By Arthur Vidro
Office buildings, especially in major cities, are losing tenants.
This is a consequence of the pandemic, which has spurred people to move to towns less densely populated, and businesses to limit the use of big-city office space.
It’s not that skyscrapers are suddenly empty, devoid of all renters. But there is much more unleased space than there was pre-pandemic.
Forced building closures caused companies to maneuver to keep operations going. One change was the work-at-home option. Granted, it’s not suitable for all industries – a dentist must be in the same room as the patient to fill or extract a tooth – but it’s a growing trend.
New York City, headquarters to more corporations than I can count, basically shut down office buildings for a year or so. Can’t fault the city. It was trying to protect everyone from COVID-19.
Let’s pick one New York City company and see the effect.
Dell Magazines has made Manhattan its home for roughly 90 years.
They are a major player in the world of fiction and puzzle magazines. Their set-up was that all salaried staff – mostly editors and production workers – would report to the Manhattan office. (Sales and marketing eventually were an exception, settling into a Connecticut office.) Freelance writers would submit work from wherever they were, and the office staff would format and print out the pages and edit and proofread them, then ship them off to the printer.

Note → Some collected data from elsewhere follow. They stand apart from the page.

(* ===== verification/Auth.v ===== *)
(** * The authentication handshake of the message bus

    [tensor-dbus/src/guid.rs] and [auth.rs]: the line reader on a socket, the
    client that claims a user id and the server that compares it with the
    credentials of the kernel. The socket is what it delivers and what was
    written to it; how the kernel cuts the incoming bytes is arbitrary. *)

From Stdlib Require Import Strings.String Strings.Byte.
From S2P Require Import Prelude Bytes Names.
From S2P Require Wire.

Definition CRLF : list byte := ["013"; "010"]%byte.

(** ** [Guid] *)
Module Guid.

(** Sixteen bytes. *)
Definition t : Type := list byte.

Definition parse_bytes (value : list byte) : option t :=
  if negb (len value =? 32) then None else hex_pairs value.

(** [{byte:02x}]. *)
Definition lower_digit (v : Z) : byte := byte_of (if v <? 10 then 48 + v else 87 + v).

Definition to_string (self : t) : list byte := print_hex lower_digit self.

Definition from_str (value : list byte) : Result t :=
  match parse_bytes value with
  | Some guid => Ok guid
  | None => Err (BusError.InvalidGuid value)
  end.

Example guid_round_trips_and_normalizes_hex :
  (to_string <$> parse_bytes (text "0123456789abcdef0123456789ABCDEF")) =
    Some (text "0123456789abcdef0123456789abcdef") ∧
  parse_bytes (text "short") = None ∧
  parse_bytes (text "0123456789abcdef0123456789abcdeg") = None.
Proof. vm_compute. repeat split. Qed.

End Guid.

(** ** The socket *)
Module Socket.

Section socket.

Context {Fd : Type}.

(** What one receive may return: bytes with the descriptors that arrive with
    the first of them, or an error. *)
Inductive Segment := Bytes (bytes : list byte) (fds : list Fd) | Failed.

(** [writes] is the number of writes that succeed before the socket fails. *)
Record t := mk { incoming : list Segment; outgoing : list byte; writes : nat }.

Definition flatten (incoming : list Segment) : list byte :=
  incoming ≫= λ s, match s with Bytes bytes _ => bytes | Failed => [] end.

(** One [RecvMsg] into a buffer of [capacity] bytes; no bytes at the end of the
    stream. *)
Definition recv (capacity : nat) : Run t BusError.t (list byte * list Fd) := λ self,
  match incoming self with
  | [] => (self, Ok ([], []))
  | Failed :: rest => (mk rest (outgoing self) (writes self), Err BusError.Io)
  | Bytes bytes fds :: rest =>
      let rest := match drop capacity bytes with
                  | [] => rest
                  | remaining => Bytes remaining [] :: rest
                  end in
      (mk rest (outgoing self) (writes self), Ok (take capacity bytes, fds))
  end.

Definition write_all (buffer : list byte) : Run t BusError.t unit := λ self,
  match writes self with
  | O => (self, Err BusError.Io)
  | S writes => (mk (incoming self) (outgoing self ++ buffer) writes, Ok tt)
  end.

(** The end of [unix_fd::decode]: received descriptors join the others up to
    the limit. *)
Definition append_fds (fds received : list Fd) : Result (list Fd) :=
  let count := len fds + len received in
  if Wire.MAX_UNIX_FDS <? count then Err (BusError.UnixFdLimit count Wire.MAX_UNIX_FDS)
  else Ok (fds ++ received).

End socket.

Arguments Segment : clear implicits.
Arguments t : clear implicits.

End Socket.

Definition MAX_AUTH_LINE : Z := 4096.

Definition MAX_AUTH_COMMANDS : nat := 16.

(** ** [LineReader] *)
Module LineReader.

Section reader.

Context {Fd : Type}.

Record t := mk { buffered : list byte; unix_fds : list Fd; chunk_capacity : nat }.

Definition new (chunk_capacity : nat) : t := mk [] [] chunk_capacity.

(** [self.buffered.windows(2).position(|bytes| bytes == b"\r\n")]. *)
Fixpoint find_crlf (l : list byte) : option nat :=
  match l with
  | a :: (b :: _) as l' =>
      if decide ([a; b] = CRLF) then Some O else S <$> find_crlf l'
  | _ => None
  end.

Definition take_line (self : t) : t * Result (option (list byte)) :=
  match find_crlf (buffered self) with
  | None => (self, Ok None)
  | Some end_ =>
      if MAX_AUTH_LINE <? Z.of_nat end_ then (self, Err BusError.Authentication)
      else (mk (drop (end_ + 2) (buffered self)) (unix_fds self) (chunk_capacity self),
            Ok (Some (take end_ (buffered self))))
  end.

End reader.

Arguments t : clear implicits.

End LineReader.

(** The socket and the reader of a handshake. *)
Module Handshake.

Record t (Fd : Type) := mk { socket : Socket.t Fd; reader : LineReader.t Fd }.

Arguments mk {Fd}.
Arguments socket {Fd}.
Arguments reader {Fd}.

End Handshake.

Module Authenticated.

Record t (Fd : Type) := mk {
  unix_fd : bool;
  server_guid : Guid.t;
  buffered : list byte;
  unix_fds : list Fd;
}.

Arguments mk {Fd}.
Arguments unix_fd {Fd}.
Arguments server_guid {Fd}.
Arguments buffered {Fd}.
Arguments unix_fds {Fd}.

End Authenticated.

Section auth.

Context {Fd : Type}.

#[local] Abbreviation Auth := (Run (Handshake.t Fd) BusError.t).

(** An operation on the socket of the handshake. *)
Definition on_socket {A} (m : Run (Socket.t Fd) BusError.t A) : Auth A := λ s,
  let '(socket, r) := m (Handshake.socket s) in (Handshake.mk socket (Handshake.reader s), r).

Definition write_all (buffer : list byte) : Auth unit := on_socket (Socket.write_all buffer).

(** The receive of [LineReader::read]: the number of bytes that arrived. *)
Definition read_chunk : Auth nat := λ s,
  let reader := Handshake.reader s in
  match Socket.recv (LineReader.chunk_capacity reader) (Handshake.socket s) with
  | (socket, Ok (bytes, fds)) =>
      let buffered := LineReader.buffered reader ++ bytes in
      match Socket.append_fds (LineReader.unix_fds reader) fds with
      | Ok unix_fds =>
          (Handshake.mk socket (LineReader.mk buffered unix_fds (LineReader.chunk_capacity reader)),
           Ok (length bytes))
      | Err e =>
          (Handshake.mk socket
             (LineReader.mk buffered (LineReader.unix_fds reader) (LineReader.chunk_capacity reader)),
           Err e)
      | Panic => (s, Panic)
      end
  | (socket, Err e) => (Handshake.mk socket reader, Err e)
  | (socket, Panic) => (Handshake.mk socket reader, Panic)
  end.

Definition take_line : Auth (option (list byte)) := λ s,
  let '(reader, r) := LineReader.take_line (Handshake.reader s) in
  (Handshake.mk (Handshake.socket s) reader, r).

(** [LineReader::read]; [Panic] when the fuel runs out. *)
Fixpoint read_loop (fuel : nat) : Auth (list byte) :=
  match fuel with
  | O => panic
  | S fuel =>
      line ← take_line;
      match line with
      | Some line => mret line
      | None =>
          s ← get_state;
          if MAX_AUTH_LINE <? len (LineReader.buffered (Handshake.reader s))
          then throw BusError.Authentication
          else
            read ← read_chunk;
            if (read =? 0)%nat then throw BusError.Authentication else read_loop fuel
      end
  end.

(** Every receive adds a byte, and a line that does not end fails after 4096. *)
Definition read_line : Auth (list byte) := read_loop (Z.to_nat MAX_AUTH_LINE + 3).

Definition finish (unix_fd : bool) (server_guid : Guid.t) : Auth (Authenticated.t Fd) := λ s,
  let reader := Handshake.reader s in
  (s, Ok (Authenticated.mk unix_fd server_guid (LineReader.buffered reader)
            (LineReader.unix_fds reader))).

(** ** Identities *)

Definition HEX : list byte := text "0123456789ABCDEF".

(** [HEX[v]]. *)
Definition hex_digit (v : Z) : byte := nth (Z.to_nat v) HEX "000"%byte.

Definition push_hex (output bytes : list byte) : list byte := output ++ print_hex hex_digit bytes.

Definition external_uid (argument : list byte) : option Z :=
  if bool_decide (argument = []) || negb (len argument mod 2 =? 0) then None
  else
    decoded ← hex_pairs argument;
    if is_utf8 decoded then parse_u32 decoded else None.

Definition ok_server_guid (response : list byte) : option Guid.t :=
  guid ← strip_prefix (text "OK ") response; Guid.parse_bytes guid.

(** ** The client *)

Definition client_request (uid : Z) : list byte :=
  push_hex ("000"%byte :: text "AUTH EXTERNAL ") (decimal uid) ++ CRLF.

Definition authenticate_client (uid : Z) (expected_guid : option Guid.t)
    : Auth (Authenticated.t Fd) :=
  write_all (client_request uid);;
  response ← read_line;
  match ok_server_guid response with
  | None => throw BusError.Authentication
  | Some server_guid =>
      if negb (from_option (λ expected : list byte, bool_decide (expected = server_guid)) true
                 expected_guid)
      then throw BusError.Authentication
      else
        write_all (text "NEGOTIATE_UNIX_FD" ++ CRLF);;
        response ← read_line;
        unix_fd ← (if bool_decide (response = text "AGREE_UNIX_FD") then mret true
                   else if starts_with response (text "ERROR") then mret false
                   else throw BusError.Authentication);
        write_all (text "BEGIN" ++ CRLF);;
        finish unix_fd server_guid
  end.

(** ** The server *)

(** The errors of the first read of a command are authentication errors. *)
Definition map_err {A} (m : Auth A) : Auth A := λ s,
  match m s with (s, Err _) => (s, Err BusError.Authentication) | r => r end.

Definition accept (server_guid : Guid.t) : Auth bool :=
  write_all (text "OK " ++ Guid.to_string server_guid ++ CRLF);; mret true.

Definition reject : Auth bool := write_all (text "REJECTED EXTERNAL" ++ CRLF);; mret false.

(** A command before authentication: whether the peer is authenticated now. *)
Definition unauthenticated_command (server_guid : Guid.t) (peer_uid : Z) (line : list byte)
    : Auth bool :=
  match strip_prefix (text "AUTH EXTERNAL ") line with
  | Some argument =>
      if bool_decide (external_uid argument = Some peer_uid) then accept server_guid else reject
  | None =>
      if bool_decide (line = text "AUTH EXTERNAL") then
        write_all (text "DATA" ++ CRLF);;
        response ← read_line;
        let argument := default [] (strip_prefix (text "DATA ") response) in
        if bool_decide (argument = []) || bool_decide (external_uid argument = Some peer_uid)
        then accept server_guid else reject
      else reject
  end.

(** The first line begins with a zero byte, which is removed. *)
Definition remove_nul (first : bool) (line : list byte) : Auth (list byte) :=
  if first then
    match line with
    | b :: line => if Byte.eqb b "000" then mret line else throw BusError.Authentication
    | [] => throw BusError.Authentication
    end
  else mret line.

(** The body of the loop behind the read; [continue] is the next iteration. *)
Definition server_command (continue : bool → bool → Auth (Authenticated.t Fd))
    (server_guid : Guid.t) (peer_uid : Z) (authenticated unix_fd : bool) (line : list byte)
    : Auth (Authenticated.t Fd) :=
  if negb authenticated then
    authenticated ← unauthenticated_command server_guid peer_uid line;
    continue authenticated unix_fd
  else if bool_decide (line = text "NEGOTIATE_UNIX_FD") then
    write_all (text "AGREE_UNIX_FD" ++ CRLF);; continue authenticated true
  else if bool_decide (line = text "BEGIN") then finish unix_fd server_guid
  else if bool_decide (line = text "CANCEL") then
    write_all (text "REJECTED EXTERNAL" ++ CRLF);; continue false false
  else
    write_all (text "ERROR Unsupported command" ++ CRLF);; continue authenticated unix_fd.

Fixpoint server_loop (commands : nat) (server_guid : Guid.t) (peer_uid : Z)
    (first authenticated unix_fd : bool) : Auth (Authenticated.t Fd) :=
  match commands with
  | O => throw BusError.Authentication
  | S commands =>
      line ← map_err read_line;
      line ← remove_nul first line;
      server_command (server_loop commands server_guid peer_uid false)
        server_guid peer_uid authenticated unix_fd line
  end.

Definition authenticate_server (server_guid : Guid.t) (peer_uid : Z)
    : Auth (Authenticated.t Fd) :=
  server_loop MAX_AUTH_COMMANDS server_guid peer_uid true false false.

End auth.

(** A handshake that begins on a socket: the client reads chunks of 256 bytes,
    the server one byte at a time. *)
Definition client_start {Fd} (socket : Socket.t Fd) : Handshake.t Fd :=
  Handshake.mk socket (LineReader.new 256).

Definition server_start {Fd} (socket : Socket.t Fd) : Handshake.t Fd :=
  Handshake.mk socket (LineReader.new 1).

(** ** The unit tests of [auth.rs] *)

Example external_identity_is_hex_encoded_decimal_uid :
  external_uid (text "31303030") = Some 1000 ∧ external_uid (text "30") = Some 0 ∧
  external_uid (text "") = None ∧ external_uid (text "zz") = None.
Proof. vm_compute. repeat split. Qed.

Definition test_guid : Guid.t := replicate 16 "171"%byte.

Definition test_server (lines : list byte) : Socket.t nat * Result (Authenticated.t nat) :=
  let '(s, r) := authenticate_server test_guid 1000
                   (server_start (Socket.mk [Socket.Bytes lines []] [] 32)) in
  (Handshake.socket s, r).

Definition test_argument (uid : Z) : list byte := push_hex [] (decimal uid).

Example server_keeps_a_pipelined_first_message_after_begin :
  let '(socket, r) := test_server ("000"%byte :: text "AUTH EXTERNAL " ++ test_argument 1000 ++ CRLF
    ++ text "NEGOTIATE_UNIX_FD" ++ CRLF ++ text "BEGIN" ++ CRLF ++ text "first-frame") in
  r = Ok (Authenticated.mk true test_guid [] []) ∧
  Socket.flatten (Socket.incoming socket) = text "first-frame".
Proof. vm_compute. split; reflexivity. Qed.

Example server_accepts_external_data_challenge_form :
  let '(_, r) := test_server ("000"%byte :: text "AUTH EXTERNAL" ++ CRLF ++ text "DATA "
    ++ test_argument 1000 ++ CRLF ++ text "BEGIN" ++ CRLF) in
  r = Ok (Authenticated.mk false test_guid [] []).
Proof. vm_compute. reflexivity. Qed.

Example server_rejects_a_forged_external_uid :
  let '(_, r) := test_server ("000"%byte :: text "AUTH EXTERNAL " ++ test_argument 1001 ++ CRLF) in
  r = Err BusError.Authentication.
Proof. vm_compute. reflexivity. Qed.

Example server_bounds_authentication_commands :
  let '(_, r) := test_server ("000"%byte ::
    concat (replicate MAX_AUTH_COMMANDS (text "AUTH unsupported" ++ CRLF))) in
  r = Err BusError.Authentication.
Proof. vm_compute. reflexivity. Qed.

At some point, the proofreading function was turned over to freelancers, and the office staff would mail (via the post office) paper pages to proofreaders all around the country. The proofreaders would work on the paper pages, then mail them back (via post office) to the production crew at Manhattan headquarters.
When the pandemic hit, the process changed. Salaried workers no longer ventured to the Manhattan office. Pages of puzzles were no longer printed out and posted to freelance proofreaders. Now the production people – from their homes – transmitted material electronically to the proofreaders, who now were required to print out the pages themselves before marking them up. Those editors or proofreaders who lacked the means or the inclination to work from home had to cease working for Dell. This meant heavier workloads for the folks remaining.

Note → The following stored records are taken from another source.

(* ===== verification/AuthSpec.v ===== *)
(** * What the handshake promises

    A peer is admitted only with the user id that the kernel reports for it, and
    the server consumes exactly its commands; the client and the server of this
    library complete the handshake with each other, however the bytes are cut,
    and no byte behind it is lost. *)

From Stdlib Require Import Strings.String Strings.Byte.
From S2P Require Import Prelude Bytes Names Auth.

(** ** Finding the end of a line *)

#[local] Abbreviation find_crlf := LineReader.find_crlf.

Lemma find_crlf_cons a b l :
  find_crlf (a :: b :: l) = if decide ([a; b] = CRLF) then Some O else S <$> find_crlf (b :: l).
Proof. done. Qed.

Lemma find_crlf_one a : find_crlf [a] = None.
Proof. done. Qed.

#[local] Arguments LineReader.find_crlf : simpl never.

Lemma find_crlf_some l n : find_crlf l = Some n → l = take n l ++ CRLF ++ drop (n + 2) l.
Proof.
  revert n. induction l as [|a [|b l] IH]; intros n; [done..|]. rewrite find_crlf_cons.
  case_decide as Hab.
  - intros [= <-]. unfold CRLF in *. by injection Hab as -> ->.
  - destruct (find_crlf (b :: l)) as [k|]; [|done]. intros [= <-].
    cbn [Nat.add take drop app]. f_equal. by apply IH.
Qed.

Lemma find_crlf_bound l n : find_crlf l = Some n → (n + 2 <= length l)%nat.
Proof.
  intros E%find_crlf_some. apply (f_equal length) in E. rewrite !length_app in E.
  rewrite length_drop, length_take in E. unfold CRLF in E. simpl in E. lia.
Qed.

Lemma find_crlf_app l k n : find_crlf l = Some n → find_crlf (l ++ k) = Some n.
Proof.
  revert n. induction l as [|a [|b l] IH]; intros n; [done..|].
  change ((a :: b :: l) ++ k) with (a :: b :: l ++ k). rewrite !find_crlf_cons.
  case_decide; [done|]. destruct (find_crlf (b :: l)) as [m|]; [|done].
  change (b :: l ++ k) with ((b :: l) ++ k). by rewrite (IH m).
Qed.

(** A line that is not complete in a prefix ends behind it. *)
Lemma find_crlf_none l k n :
  find_crlf l = None → find_crlf (l ++ k) = Some n → (length l < n + 2)%nat.
Proof.
  revert n. induction l as [|a [|b l] IH]; intros n; [simpl; lia..|].
  change ((a :: b :: l) ++ k) with (a :: b :: l ++ k). rewrite !find_crlf_cons.
  case_decide; [done|]. destruct (find_crlf (b :: l)) as [m|]; [done|]. intros _.
  change (b :: l ++ k) with ((b :: l) ++ k).
  destruct (find_crlf ((b :: l) ++ k)) as [m|]; [|done]. intros [= <-].
  specialize (IH m eq_refl eq_refl). simpl in *. lia.
Qed.

(** The first line feed of the stream ends the line. *)
Lemma find_crlf_line line rest :
  "010"%byte ∉ line → find_crlf (line ++ CRLF ++ rest) = Some (length line).
Proof.
  induction line as [|a line IH]; [done|]. intros [Ha Hl]%not_elem_of_cons.
  specialize (IH Hl). destruct line as [|b line].
  - change (find_crlf (a :: "013"%byte :: "010"%byte :: rest) = Some 1%nat).
    change (find_crlf ("013"%byte :: "010"%byte :: rest) = Some 0%nat) in IH.
    rewrite find_crlf_cons, IH. by case_decide as E.
  - change ((a :: b :: line) ++ CRLF ++ rest) with (a :: b :: line ++ CRLF ++ rest).
    rewrite find_crlf_cons. change (b :: line ++ CRLF ++ rest) with ((b :: line) ++ CRLF ++ rest).
    rewrite IH. case_decide as E; [|done]. injection E as -> ->.
    apply not_elem_of_cons in Hl as [? _]. done.
Qed.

The home-based proofreaders had to deal with unpredictable shortages of home-computer ink. The demand for such ink soared, and even major chains like Staples, Walmart, and Office Max would run out of specific inks. Some proofreaders gave up on hunting for ink and paid local print shops to spit out the pages.
Also, instead of mailing the proofed pages back to company headquarters, the proofreaders now mailed the paper pages directly to the editors at their homes. The home addresses of the editors – most of them in Manhattan – had previously been kept private, but were now sent to the freelance writers and proofreaders.
Other functions were altered too. For instance, payroll was shifted 3,000 miles away, to a specialized company in California.
This coming week, Dell Magazines’ lease for its suite of offices (covering two floors) in downtown Manhattan will expire. Dell chose not to renew the lease. In early spring, a member of management sent the following memo to all concerned parties (and thank you to the freelancer who chose to share it with us):
“The Wall Street office is closing at the end of June. Our lease runs out at that time and, unfortunately, we will not be going back to the office. We will continue to work at home as we have in the past year.
“We have been at 44 Wall Street for five years, so we will miss our New York space. Once most people have been vaccinated and it’s deemed safer, our company will be looking to rent a shared space in New York that we can use for meetings and the like. I do hope so, as I miss seeing my co-workers in person.”
So, at least for Dell Magazines, the need for a big office for all editorial and production work is gone. The desire for such an office might linger, but the office will be replaced by something more akin to a part-time conference room, perhaps containing copy machines and faxes and a coffeemaker. Dell might have to share that space with other companies. It won’t be a place where salaried staff will report daily. By and large, the staff will continue not to see one another.
Dell Magazines is not an isolated case. Similar decisions, and different decisions also resulting in less time spent in an office, are happening all around us. Some companies will continue to rent office space but will cut back greatly on the square footage of such space. The work world is changing.
Arthur Vidro’s “EQMM Goes to College” appears in the May/June 2021 issue of Ellery Queen’s Mystery Magazine.